Task brief
Within the data below, find the string "dedupeEndpoints" and return each line where it occurs.

### Supplied records ###

Lemma parse_show e : printable e → parseOneEndpoint SplitHostPort (show_ep e) = inr e.
Proof.
  intros Hp. pose proof (show_ep_clean e Hp) as Hcl. destruct Hp as [Hc [hp Hv] Hw].
  unfold parseOneEndpoint. rewrite trim_space_id
    by (eapply str_all_impl; [|exact Hcl]; intros c [_ ?]%andb_true_iff; done).
  rewrite bool_decide_false by (unfold show_ep; by destruct (Addr e)).
  unfold show_ep. rewrite rcut1_spec.
  - rewrite atoi_pretty by done. destruct (Z.leb_spec (Weight e) 0); [lia|]. rewrite Hv. by destruct e.
  - destruct (pretty_pos_digits (Weight e) ltac:(lia)) as (d & t & -> & Hd & Ht).
    assert (is_digit (pretty_N_char d) = true) as Hdd.
    { unfold is_digit. rewrite is_nat_digit by done. by apply bool_decide_eq_true. }
    cbn [contains1]. rewrite bool_decide_false by (by apply digit_clean). cbn [orb].
    clear -Ht. induction t as [|c t IH]; [done|]. cbn [str_all contains1] in *.
    apply andb_true_iff in Ht as [Hc Ht]. rewrite bool_decide_false by (by apply digit_clean). by apply IH.
Qed.

Lemma parseEndpointList_join eps : eps ≠ [] → Forall printable eps →
  parseEndpointList SplitHostPort (join "," (map show_ep eps)) = inr (dedupeEndpoints eps).
Proof.
  intros Hne Hp.
  assert (Forall (λ w, w ≠ "" ∧ str_all clean w = true) (map show_ep eps)) as Hw.
  { apply Forall_fmap. eapply Forall_impl; [exact Hp|]. intros e He. cbn. split; [|by apply show_ep_clean].
    unfold show_ep. by destruct (Addr e). }
  assert (str_all (λ c, negb (Ascii.is_space c)) (join "," (map show_ep eps)) = true) as Hns.
  { clear Hne Hp. induction Hw as [|w l [_ H] Hl IH]; [done|].
    assert (str_all (λ c, negb (Ascii.is_space c)) w = true) as Hw1
      by (eapply str_all_impl; [|exact H]; by intros c [_ ?]%andb_true_iff).
    destruct l; [done|]. rewrite join_cons, !str_all_app, Hw1, IH by done. done. }
  unfold parseEndpointList. rewrite trim_space_id by done.
  assert (fields_func is_sep (join "," (map show_ep eps)) = map show_ep eps) as Hf.
  { apply (fields_join is_sep ","); [done|]. eapply Forall_impl; [exact Hw|]. cbn. intros w [? H]. split; [done|].
    eapply str_all_impl; [|exact H]. by intros c [? _]%andb_true_iff. }
  rewrite bool_decide_false.
  - rewrite Hf. destruct eps as [|e eps]; [done|]. cbn [map].
    assert (∀ l, Forall printable l → parse_all SplitHostPort (map show_ep l) = inr l) as Ha.
    { intros l Hl. induction Hl as [|x l Hx Hl IH]; [done|]. cbn [map parse_all]. by rewrite parse_show, IH. }
    change (show_ep e :: map show_ep eps) with (map show_ep (e :: eps)). by rewrite Ha.
  - destruct eps as [|e eps]; [done|]. intros E. rewrite E in Hf. discriminate Hf.
Qed.

(** Endpoint lists survive printing: a list of endpoints written as
    "addr@weight" entries separated by commas parses back to exactly these
    endpoints with duplicates merged; each entry alone parses back to itself. *)
Theorem parse_print_roundtrip eps : eps ≠ [] → Forall printable eps →
  parseEndpointList SplitHostPort (join "," (map show_ep eps)) = inr (dedupeEndpoints eps) ∧
  Forall (λ e, parseOneEndpoint SplitHostPort (show_ep e) = inr e) eps.
Proof.
  intros Hne Hp. split; [by apply parseEndpointList_join|].
  eapply Forall_impl; [exact Hp|]. apply parse_show.
Qed.
End roundtrip.

Definition ex_split (s : string) : err + string * string :=
  match rcut1 ":" s with Some hp => inr hp | None => inl (errors_new "missing port in address") end.
Lemma parse_print_roundtrip_witness :
  parseEndpointList ex_split "a:1@3,b:2@1,a:1@5" = inr [mkEp "a:1" 5; mkEp "b:2" 1].
Proof.
  apply (parse_print_roundtrip ex_split [mkEp "a:1" 3; mkEp "b:2" 1; mkEp "a:1" 5]).
  - discriminate.
  - repeat constructor; cbn; first [lia | eexists; reflexivity].
Defined.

###

Solution for this task
  parseEndpointList SplitHostPort (join "," (map show_ep eps)) = inr (dedupeEndpoints eps).
  parseEndpointList SplitHostPort (join "," (map show_ep eps)) = inr (dedupeEndpoints eps) ∧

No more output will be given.